→ EXERCISE: Could each record be restated word for word?

→ RECORDS FOR THIS TASK:

(** [a.join()] with the default separator. *)
Fixpoint join (l : list prim) : string :=
  match l with
  | [] => EmptyString
  | p :: l' =>
      match l' with
      | [] => join_elem p
      | _ :: _ => join_elem p +:+ "," +:+ join l'
      end
  end.

Inductive exn : Type := TypeError | RangeError.

Inductive completion (A : Type) : Type :=
| Normal (a : A)
| Throw (e : exn).
Global Arguments Normal {A} a.
Global Arguments Throw {A} e.

(** Arrays of fill styles.  [arr_props] holds every integer-keyed property,
    [arr_length] the [length] property. *)
Record array : Type := mkArray {
  arr_props : gmap Z string;
  arr_length : Z
}.

(** Keys that count as array indices (the others are plain properties). *)
Definition is_index (k : Z) : bool := (0 <=? k) && (k <? 2 ^ 32 - 1).

(** [new Array(n)]: [n] holes. *)
Definition new_array (n : Z) : completion array :=
  if (0 <=? n) && (n <? 2 ^ 32)
  then Normal (mkArray ∅ n)
  else Throw RangeError.

(** [a[k]]; [None] stands for [undefined]. *)
Definition get (a : array) (k : Z) : option string := arr_props a !! k.

(** [a[k] = v]. *)
Definition put (a : array) (k : Z) (v : string) : array :=
  mkArray (<[k := v]> (arr_props a))
          (if is_index k && (arr_length a <=? k) then k + 1 else arr_length a).

End JS.

Import JS.

(** ** The display object *)

Module Display.

(** The [config] argument; [None] is an absent option. *)
Record config : Type := mkConfig {
  cfg_dot_size : option Z;
  cfg_refresh : option Z;
  cfg_drawMode : option string;
  cfg_background : option string;
  cfg_off : option string
}.

Definition no_config : config := mkConfig None None None None None.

→ TASK ANSWER:
(** [a.join()] with the default separator. *)
Fixpoint join (l : list prim) : string :=
  match l with
  | [] => EmptyString
  | p :: l' =>
      match l' with
      | [] => join_elem p
      | _ :: _ => join_elem p +:+ "," +:+ join l'
      end
  end.

Inductive exn : Type := TypeError | RangeError.

Inductive completion (A : Type) : Type :=
| Normal (a : A)
| Throw (e : exn).
Global Arguments Normal {A} a.
Global Arguments Throw {A} e.

(** Arrays of fill styles.  [arr_props] holds every integer-keyed property,
    [arr_length] the [length] property. *)
Record array : Type := mkArray {
  arr_props : gmap Z string;
  arr_length : Z
}.

(** Keys that count as array indices (the others are plain properties). *)
Definition is_index (k : Z) : bool := (0 <=? k) && (k <? 2 ^ 32 - 1).

(** [new Array(n)]: [n] holes. *)
Definition new_array (n : Z) : completion array :=
  if (0 <=? n) && (n <? 2 ^ 32)
  then Normal (mkArray ∅ n)
  else Throw RangeError.

(** [a[k]]; [None] stands for [undefined]. *)
Definition get (a : array) (k : Z) : option string := arr_props a !! k.

(** [a[k] = v]. *)
Definition put (a : array) (k : Z) (v : string) : array :=
  mkArray (<[k := v]> (arr_props a))
          (if is_index k && (arr_length a <=? k) then k + 1 else arr_length a).

End JS.

Import JS.

(** ** The display object *)

Module Display.

(** The [config] argument; [None] is an absent option. *)
Record config : Type := mkConfig {
  cfg_dot_size : option Z;
  cfg_refresh : option Z;
  cfg_drawMode : option string;
  cfg_background : option string;
  cfg_off : option string
}.

Definition no_config : config := mkConfig None None None None None.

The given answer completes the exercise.